Lemma bal_autocommit_onClosed tx k x y0 :
  hoare (balancedAt k x (Some y0)) (autocommit_onClosed tx)
    (fun _ => balancedAt k x None).
Proof.
  unfold autocommit_onClosed. bal_auto.
  intros w Hw. apply (bal_setAutocommit None (k - 1) x (Some y0)) in Hw.
  revert Hw. generalize (snd (setS (fun s => with_autocommitTx s None) w)). bal_final.
Qed.

Lemma bal_done tx ctx k x y0 :
  hoare (balancedAt k x (Some y0)) (autocommitTransaction_done bolt drv tx ctx)
    (fun _ => balancedAt k x None).
Proof.
  unfold autocommitTransaction_done. bal_auto. apply bal_autocommit_onClosed.
Qed.

Lemma bal_discard tx ctx k x y0 :
  hoare (balancedAt k x (Some y0)) (autocommitTransaction_discard bolt drv tx ctx)
    (fun _ => balancedAt k x None).
Proof.
  unfold autocommitTransaction_discard. bal_auto. apply bal_autocommit_onClosed.
Qed.

Lemma hoare_post {A} (P : World -> Prop) (Q Q' : A -> World -> Prop) (m : M A) :
  hoare P m Q -> (forall a w, Q a w -> Q' a w) -> hoare P m Q'.
Proof. intros H HQ w HP. apply HQ, H, HP. Qed.

Lemma bal_getServerInfo ctx k x y :
  inv (balancedAt k x y) (getServerInfo bolt drv ctx).
Proof.
  cut (hoare (balancedAt k x y) (getServerInfo bolt drv ctx) (fun _ => balancedAt k x y)).
  { intros H w Hw. apply H, Hw. }
  unfold getServerInfo. bal_auto.
Qed.

Lemma bal_executeTransactionFunction ctx0 mode0 ctx mode config st filters work k x y :
  sessionState ctx0 mode0 st ->
  inv (balancedAt k x y) (executeTransactionFunction bolt drv ctx mode config st filters work).
Proof.
  intros Hst.
  cut (hoare (balancedAt k x y)
         (executeTransactionFunction bolt drv ctx mode config st filters work)
         (fun _ => balancedAt k x y)).
  { intros H w Hw. apply H, Hw. }
  unfold executeTransactionFunction.
  bal_with bal_getConnection. destruct a as [conn|err]; [ | bal_auto ].
  apply (hoare_bind _ (fun _ => balancedAt (k + 1) x y)).
  - bal_auto.
  - intros out. bal_auto.
Qed.

Lemma bal_retryLoop ctx0 mode0 fuel ctx mode config filters work k x y : forall st,
  sessionState ctx0 mode0 st ->
  inv (balancedAt k x y) (retryLoop bolt drv fuel ctx mode config filters work st).
Proof.
  induction fuel as [|fuel IH]; intros st Hst; simpl.
  - apply inv_ret.
  - apply (inv_bind_ret _ (fun cs => sessionState ctx0 mode0 (snd cs))).
    + apply quiet_inv, quiet_Continue.
    + apply returns_Continue, Hst.
    + intros [b st1] Hst1; simpl in *. destruct b; [ | apply inv_ret ].
      apply (inv_bind_ret _ (fun r => sessionState ctx0 mode0 (snd r))).
      * apply (bal_executeTransactionFunction ctx0 mode0), Hst1.
      * apply returns_executeTransactionFunction, Hst1.
      * intros [[b2 x2] st2] Hst2; simpl in *. destruct b2; [ apply IH, Hst2 | apply inv_ret ].
Qed.
(** X13.  A handled update sends at most one message, and sends it to the
    chat the update came from; what was sent before stays in place. *)
Theorem at_most_one_message (u : Update) (w : World) :
  sent (world_of (dispatch markdownEscape marked BOT_ID u w)) = sent w
  \/ exists text,
       sent (world_of (dispatch markdownEscape marked BOT_ID u w))
       = sent w ++ [(chat_of u, text)].
Proof.
  destruct u as [msg | msg | msg match1 | msg]; cbn [chat_of dispatch].
  - destruct (new_chat_members msg !! 0%nat) as [m|] eqn:Hm;
      [|unfold newMemberHandler; rewrite Hm; now left].
    destruct (decide (User.id m = BOT_ID)) as [Hb | Hb].
    + unfold newMemberHandler. rewrite Hm.
      rewrite bool_decide_eq_true_2 by exact Hb. unfold bind at 1.
      destruct (composeIntroMessage markdownEscape (from msg) (Chat.title (chat msg)));
        [right; eexists; reflexivity | now left].
    + destruct (User.is_bot m) eqn:Hbot.
      * unfold newMemberHandler. rewrite Hm.
        rewrite bool_decide_eq_false_2 by exact Hb. rewrite Hbot. now left.
      * destruct (newMemberHandler_welcome msg m w Hm Hb Hbot)
          as (v & w1 & _ & _ & Hsent & _ & [-> | [text ->]]);
          cbn [world_of delivered sent]; rewrite Hsent.
        -- now left.
        -- right. eexists. reflexivity.
  - unfold memberLeftHandler.
    destruct (left_chat_member msg) as [m|]; [|now left].
    case_bool_decide; now left.
  - unfold changeWelcomeMessageHandler, changeWelcomeMessageEmptyHandler.
    destruct (isGroup msg); cbn [negb]; [|right; eexists; reflexivity].
    unfold bind, getOwnerId, storage_getItem.
    destruct (strict_eq _ _); cbn [negb]; [|right; eexists; reflexivity].
    destruct (String.length (trim match1) =? 0)%nat; [right; eexists; reflexivity|].
    destruct (composeMessage markdownEscape (trim match1) (from msg)
                (Chat.title (chat msg)));
      [right; eexists; reflexivity | now left].
  - right. unfold changeWelcomeMessageEmptyHandler.
    destruct (isGroup msg); eexists; reflexivity.
Qed.

(** X14.  In every world the handlers reach from an empty store,
    [getMsgTemplate] is the plain read-through: it returns a non-empty
    text, which is the entry of the template table when there is one
    (and then nothing changes), else the value stored under the template
    key when there is one, else the default template; in the last two
    cases that text is entered into the table, and the store is never
    written. *)
Theorem reachable_read_through (us : list Update) (c : Z) :
  exists s w',
    getMsgTemplate c (runUpdates markdownEscape marked BOT_ID us emptyWorld)
    = Done (JStr s) w'
    /\ s <> ""
    /\ storage w' = storage (runUpdates markdownEscape marked BOT_ID us emptyWorld)
    /\ match msgTemplates (runUpdates markdownEscape marked BOT_ID us emptyWorld) !! c with
       | Some v =>
           v = JStr s /\ w' = runUpdates markdownEscape marked BOT_ID us emptyWorld
       | None =>
           msgTemplates w'
           = <[c := JStr s]>
               (msgTemplates (runUpdates markdownEscape marked BOT_ID us emptyWorld))
           /\ match storage (runUpdates markdownEscape marked BOT_ID us emptyWorld)
                      !! getMsgTemplateKey c with
              | Some t => t = JStr s
              | None => s = DEFAULT_MSG_TEMPLATE
              end
       end.
Proof.
  destruct (getMsgTemplate_consistent c _ (runUpdates_consistent us))
    as (s & w' & Hget & Hs & _ & Hst & _ & Hcases).
  exists s, w'. auto.
Qed.

(** X15.  Whatever updates arrive, starting from an empty store: the
    template table never departs from the store, and neither holds an
    empty template. *)
Theorem reachable_consistent (us : list Update) :
  store_consistent (runUpdates markdownEscape marked BOT_ID us emptyWorld).
Proof. exact (runUpdates_consistent us). Qed.

(** X16.  When a handler throws, it has sent nothing.  The change command
    throws only when the example cannot be composed, with the trimmed
    text already written as the template of the chat; the other handlers
    throw with the store as it was. *)
Theorem thrown_leaves_store (u : Update) (w w' : World) :
  dispatch markdownEscape marked BOT_ID u w = Thrown w' ->
  sent w' = sent w
  /\ match u with
     | ChangeWelcomeMessage msg match1 =>
         w' = world_of (setMsgTemplate (Chat.id (chat msg)) (trim match1) w)
         /\ composeMessage markdownEscape (trim match1) (from msg) (Chat.title (chat msg))
            = None
     | _ => storage w' = storage w
     end.
Proof.
  destruct u as [msg | msg | msg match1 | msg]; cbn [dispatch].
  - destruct (new_chat_members msg !! 0%nat) as [m|] eqn:Hm;
      [|unfold newMemberHandler; rewrite Hm; intros [= <-]; now split].
    destruct (decide (User.id m = BOT_ID)) as [Hb | Hb].
    + unfold newMemberHandler. rewrite Hm.
      rewrite bool_decide_eq_true_2 by exact Hb. unfold bind at 1.
      destruct (composeIntroMessage markdownEscape (from msg) (Chat.title (chat msg)));
        [discriminate|]. intros [= <-]. now split.
    + destruct (User.is_bot m) eqn:Hbot.
      * unfold newMemberHandler. rewrite Hm.
        rewrite bool_decide_eq_false_2 by exact Hb. rewrite Hbot. discriminate.
      * destruct (newMemberHandler_welcome msg m w Hm Hb Hbot)
          as (v & w1 & _ & Hst & Hsent & _ & [-> | [text ->]]); [|discriminate].
        intros [= <-]. now split.
  - unfold memberLeftHandler.
    destruct (left_chat_member msg) as [m|]; [|intros [= <-]; now split].
    case_bool_decide; discriminate.
  - unfold changeWelcomeMessageHandler, changeWelcomeMessageEmptyHandler.
    destruct (isGroup msg); cbn [negb]; [|discriminate].
    unfold bind, getOwnerId, storage_getItem.
    destruct (strict_eq _ _); cbn [negb]; [|discriminate].
    destruct (String.length (trim match1) =? 0)%nat; [discriminate|].
    destruct (composeMessage markdownEscape (trim match1) (from msg)
                (Chat.title (chat msg))); [discriminate|].
    intros [= <-]. repeat split.
  - unfold changeWelcomeMessageEmptyHandler. destruct (isGroup msg); discriminate.
Qed.

(** X17.  In the worlds the handlers reach from an empty store no handler
    throws on an update that the platform has filled in and whose member
    has a username: every such update is handled to its end. *)
Theorem reachable_never_throws (us : list Update) (u : Update) :
  update_filled u -> update_named u ->
  exists w',
    dispatch markdownEscape marked BOT_ID u
      (runUpdates markdownEscape marked BOT_ID us emptyWorld) = Done tt w'.
Proof.
  intros Hu Hnamed.
  pose proof (runUpdates_consistent us) as Hw.
  generalize dependent (runUpdates markdownEscape marked BOT_ID us emptyWorld).
  intros w Hw.
  destruct u as [msg | msg | msg match1 | msg];
    cbn [dispatch update_filled update_named] in *.
  - destruct Hu as [Hmembers Htitle].
    destruct (Chat.title (chat msg)) as [title|] eqn:Et; [|congruence].
    unfold newMemberHandler. rewrite Et.
    destruct (new_chat_members msg) as [|m rest]; [congruence|].
    cbn [lookup list_lookup] in *.
    case_bool_decide.
    + unfold bind at 1.
      destruct (composeIntroMessage_returns (from msg) title) as [intro ->].
      eexists. reflexivity.
    + destruct (User.is_bot m); [eexists; reflexivity|]. cbn [negb]. unfold bind.
      destruct (getMsgTemplate_consistent (Chat.id (chat msg)) w Hw)
        as (s & w1 & -> & _).
      unfold composeMessage_of.
      destruct (composeMessage_returns markdownEscape m s title
                  (or_introl (Hnamed m eq_refl))) as [text ->].
      eexists. reflexivity.
  - unfold memberLeftHandler.
    destruct (left_chat_member msg) as [m|]; [|congruence].
    case_bool_decide; eexists; reflexivity.
  - unfold changeWelcomeMessageHandler, changeWelcomeMessageEmptyHandler.
    destruct (isGroup msg); cbn [negb]; [|eexists; reflexivity].
    unfold bind, getOwnerId, storage_getItem.
    destruct (strict_eq _ _); cbn [negb]; [|eexists; reflexivity].
    destruct (String.length (trim match1) =? 0)%nat; [eexists; reflexivity|].
    destruct (Chat.title (chat msg)) as [title|]; [|now destruct Hu].
    destruct (composeMessage_returns markdownEscape (from msg) (trim match1) title
                (or_introl Hnamed)) as [example ->].
    eexists. reflexivity.
  - unfold changeWelcomeMessageEmptyHandler.
    destruct (isGroup msg); eexists; reflexivity.
Qed.
End HandlerRuns.

(** * The trimmed template *)

Lemma rev_app_append (s acc : string) :
  String.rev_app s acc = String.rev_app s "" +:+ acc.
Proof.
  revert acc. induction s as [|a s IH]; intros acc; [reflexivity|].
  cbn [String.rev_app]. rewrite (IH (String a acc)), (IH (String a "")).
  now rewrite append_assoc.
Qed.

Lemma rev_cons (a : ascii) (s : string) :
  String.rev (String a s) = String.rev s +:+ String a "".
Proof. unfold String.rev. cbn [String.rev_app]. apply rev_app_append. Qed.

Lemma rev_append (a b : string) :
  String.rev (a +:+ b) = String.rev b +:+ String.rev a.
Proof.
  induction a as [|x a IH].
  - change ("" +:+ b) with b. now rewrite append_nil_r.
  - change (String x a +:+ b) with (String x (a +:+ b)).
    now rewrite !rev_cons, IH, append_assoc.
Qed.

Lemma rev_involutive (s : string) : String.rev (String.rev s) = s.
Proof.
  induction s as [|x s IH]; [reflexivity|].
  now rewrite rev_cons, rev_append, IH.
Qed.

Lemma prefix_append_l (w t b : string) :
  String.prefix w t = true -> String.prefix w (t +:+ b) = true.
Proof.
  revert t. induction w as [|x w IH]; intros t H; [apply prefix_nil|].
  destruct t as [|y t]; [discriminate|].
  change (String y t +:+ b) with (String y (t +:+ b)).
  rewrite prefix_cons in H |- *. destruct (ascii_dec x y); [|discriminate].
  now apply IH.
Qed.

- Task directions
Of all the entries above, output exactly the lines between the one holding "unfold getServerInfo. bal_auto." and the one holding "bal_with bal_getConnection. destruct", inclusive.

- Solution for this exercise
  unfold getServerInfo. bal_auto.
Qed.

Lemma bal_executeTransactionFunction ctx0 mode0 ctx mode config st filters work k x y :
  sessionState ctx0 mode0 st ->
  inv (balancedAt k x y) (executeTransactionFunction bolt drv ctx mode config st filters work).
Proof.
  intros Hst.
  cut (hoare (balancedAt k x y)
         (executeTransactionFunction bolt drv ctx mode config st filters work)
         (fun _ => balancedAt k x y)).
  { intros H w Hw. apply H, Hw. }
  unfold executeTransactionFunction.
  bal_with bal_getConnection. destruct a as [conn|err]; [ | bal_auto ].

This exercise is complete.